Gentlemen, in this connection I may call your attention to another important point. If I visit an office and find out that something is being hidden there, then I ask for the death penalty for such a crime today! That is fraud! That is sabotage of the German armament industry!


Then there is still the human factor. We often had considerable difficulty with the human factor. The fluctuation there is very considerable. The quota of the Luftwaffe in the distribution of manpower is constantly lowered. The foreigners run away. They do not keep to any contract. There are difficulties with Frenchmen, Italians, Dutch. The prisoners of war are partly unruly and fresh. These people are also supposed to be carrying on sabotage. These elements cannot be made more efficient by small means. They are just not handled strictly enough. If a decent foreman would sock one of those unruly guys because the fellow won’t work, then the situation would soon change. International law cannot be observed here. I have asserted myself very strongly, and with the help of Saur I have very strongly represented the point of view that the prisoners, with the exception of the English and the Americans, should be taken away from the military authorities. Soldiers are not in a position, as experience has shown, to cope with these fellows who know all the answers. I shall take very strict measures here and shall put such a prisoner of war before my court martial. If he has committed sabotage or refused to work, I will have him hanged, right in his own factory. I am convinced that that will not be without effect.

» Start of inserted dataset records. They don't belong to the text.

(** ** [ThreadPool::threadFunc] *)

(** From the test of [while (taskQue_.size() == 0)] to the next point where
    the lock is released. *)
Definition loop_head (n : nat) (w : worker nat) (s : Process) : Process :=
  let p := pool s in
  match taskQue_ p with
  | [] =>
      if isPoolRunning_ p then set_worker n (goto InWait w) s
      else
        set_worker n (goto ReturnedShutdown w)
          (set_pool (set_threadMap_ (delete (threadid w) (threadMap_ p)) p) s)
  | task :: rest =>
      set_worker n (goto (HasTask task) w)
        (set_pool
           (set_queue rest (wrap_int (taskNum_ p - 1))
              (set_counts (curThreadNum_ p) (wrap_int (idleThreadNum_ p - 1)) p))
           s)
  end.

(** The test of line 197, after [wait_for] reported a timeout. *)
Definition idle_too_long (w : worker nat) (now : Z) (p : ThreadPool) : bool :=
  (THREAD_MAX_IDLE_TIME <=? seconds_between (lastTime w) now)
  && (initThreadSize_ p <? curThreadNum_ p).

Definition retire (n : nat) (w : worker nat) (s : Process) : Process :=
  let p := pool s in
  set_worker n (goto ReturnedIdle w)
    (set_pool
       (set_counts (wrap_int (curThreadNum_ p - 1))
                   (wrap_int (idleThreadNum_ p - 1))
          (set_threadMap_ (delete (threadid w) (threadMap_ p)) p))
       s).

(** One move of OS thread [n]. [None]: the thread cannot move this way (it
    has returned; a plain [wait] has no timeout) or the move is undefined. *)
Definition threadFunc (n : nat) (now : Z) (timed_out : bool) (s : Process)
  : option Process :=
  w ← threads s !! n;
  match at_pc w with
  | Entry => Some (set_worker n (Build_worker (threadid w) AtLock now) s)
  | AtLock => Some (loop_head n w s)
  | InWait =>
      if is_cached (poolMode_ (pool s)) then
        if timed_out && idle_too_long w now (pool s)
        then Some (retire n w s)
        else Some (loop_head n w s)
      else if timed_out then None
      else Some (loop_head n w s)
  | HasTask task =>
      match Task_exec task s with
      | None => None
      | Some (Raise e) => Some (set_terminated e s)
      | Some (Value s') =>
          Some (set_worker n (goto Ran w)
                  (match result_ s !! task with
                   | Some _ => log_completed task s'
                   | None => s'
                   end))
      end
  | Ran =>
      let p := pool s in
      Some (set_worker n (Build_worker (threadid w) AtLock now)
              (set_pool (set_counts (curThreadNum_ p)
                                    (wrap_int (idleThreadNum_ p + 1)) p) s))
  | ReturnedShutdown | ReturnedIdle => None
  end.

(** ** [ThreadPool::~ThreadPool] *)

(** Up to the [wait]: the flag is cleared, the waiters are notified. *)
Definition destructor_enter (s : Process) : Process :=
  set_owner (InDestructor (was_started (owner s)))
    (set_pool (set_running false (pool s)) s).

(** The predicate of [exitCond_.wait]. *)
Definition destructor_may_return (p : ThreadPool) : bool :=
  bool_decide (size (threadMap_ p) = 0%nat).

(** ** The transition system *)

(** Nothing moves after [std::terminate], and the pool object is not
    touched after its destructor has returned. *)
Definition alive (s : Process) : bool :=
  match terminated s, owner s with
  | Some _, _ => false
  | None, Destroyed _ => false
  | None, _ => true
  end.

(** The callers keep to the interface: [start()] is called at most once,
    before the destructor, and nothing is submitted before it. *)
Definition step (ev : event nat) (s : Process) : option Process :=
  if alive s then
    match ev with
    | Start =>
        match owner s, start s with
        | Constructed, StartDone s' => Some (set_owner Started s')
        | _, _ => None
        end
    | Submit sp =>
        if was_started (owner s) then fst <$> submitTask sp s else None
    | Worker n now timed_out => threadFunc n now timed_out s
    | Destroy =>
        match owner s with
        | Constructed | Started => Some (destructor_enter s)
        | _ => None
        end
    | DestroyReturn =>
        match owner s with
        | InDestructor b =>
            if destructor_may_return (pool s)
            then Some (set_owner (Destroyed b) s)
            else None
        | _ => None
        end
    | OtherThread =>
        '(_, g) ← Thread_new (generateId_ s);
        Some (set_generateId_ g s)
    end
  else None.

Fixpoint steps (evs : list (event nat)) (s : Process) : option Process :=
  match evs with
  | [] => Some s
  | ev :: evs' => s' ← step ev s; steps evs' s'
  end.

(** The states a pool built with the given arguments can be in; [g] is the
    value of [generateId_] when it is built. *)
Definition reachable (initThreadSize threadthreshhold taskthreshhold : Z)
    (mode : PoolMode) (indeterminate : bool) (g : Z) (s : Process) : Prop :=
  ∃ evs,
    steps evs (boot (ThreadPool_ctor initThreadSize threadthreshhold
                       taskthreshhold mode indeterminate) g) = Some s.

(** ** What holds in every reachable state *)

(** The construction arguments, which nothing changes afterwards. *)
Definition config (p : ThreadPool) : Z * Z * Z * PoolMode :=
  (initThreadSize_ p, threadSizeThreshHold_ p, taskQueMaxThreshHold_ p,
   poolMode_ p).

Record consistent (s : Process) : Prop := {
  (* the queue is the tail of what was accepted; what left it has been run
     or is in the hands of a thread *)
  fifo : ∃ taken, accepted s = taken ++ taskQue_ (pool s)
                  ∧ taken ≡ₚ completed s ++ in_flight (threads s);
  (* a task in the queue or in hand points to a live Result *)
  posted_to : ∀ t, t ∈ in_flight (threads s) ++ taskQue_ (pool s) →
                   is_Some (result_ s !! t);
  result_alloc : ∀ t a, result_ s !! t = Some a → (a < length (results s))%nat;
  taskNum_queue :
    taskNum_ (pool s) = wrap_int (Z.of_nat (length (taskQue_ (pool s))));
  ids_used : Z.of_nat (length (threads s)) <= generateId_ s <= INT_MAX;
  idle_threads : idleThreadNum_ (pool s) = total idle_share (threads s);
  cur_threads : curThreadNum_ (pool s) = total cur_share (threads s);
  cur_floor : was_started (owner s) = true →
              initThreadSize_ (pool s) <= curThreadNum_ (pool s);
  before_start : was_started (owner s) = false →
                 threads s = [] ∧ taskQue_ (pool s) = [] ∧ accepted s = [];
  running_threads : isPoolRunning_ (pool s) = true →
                    Forall (fun w => at_pc w ≠ ReturnedShutdown) (threads s);
  int_fields : in_int (initThreadSize_ (pool s))
}.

Anyhow, the strangest things occur in the treatment of the workers. It is said that the people collapse, and then one has to find out that they have a furlough of three or four days every eight weeks. That is dirty business of the first order and treason to the country! Then perhaps a construction battalion arrives and is supposed to be put to work. The commanding officer, perhaps some overfed grade-school teacher, declares that the men must drill and must take part in sports! Damn it, the fellows are there to work so that the maximum amount of work will result. One has to act very strictly here. A construction battalion was ordered to Regensburg. The commanding officer was one of those scholars who said he could not billet the men in peacetime conditions and, therefore, he refused to start work. Such a guy should be convicted by a court martial and hanged. I would be grateful if the gentlemen would proceed in that manner. As with me in industry, so every stupidity is possible everywhere else also. As chief, one has to take up these matters. I know what kind of obstacles become apparent. There is bureaucracy. It is not easy to go against bureaucracy. But we have to cut through that also, and if you, Gentlemen, proceed with the right attitude here, then we are already assured of success.


* * * In saying this I do not even consider the fact that the workshops have first-class personnel, whereas we in the Luftwaffe armament industry have Russians, French prisoners of war, Dutch, and members of 32 other nations. Obtaining interpreters alone presents a big difficulty there. * * *

A further question concerns the efforts for housing the machines. That is very important, and I would be very grateful if you would think this matter over also. In this manner you would not only facilitate the question of spare parts but also the scarce supply of materials. Each fighter plane contains about one ton of aluminum. Every small bomber contains four tons of aluminum; and a larger bomber, seven to eight tons. The captured bombers contain eleven to twelve tons of aluminum. There are in any case tremendous amounts of material involved here. Let us take twelve tons as normal for an American heavy bomber, or let us say only ten tons, and let us assume that we actually shoot down 500 such American bombers a month and that we can salvage them over our own territory; that alone means 5,000 tons of aluminum, 5,000 tons: that is 25 percent of the aluminum quota at the disposal of the Luftwaffe. You can see how important these questions are, too. We can certainly count on more Americans being shot down in the future because we will have more fighter planes.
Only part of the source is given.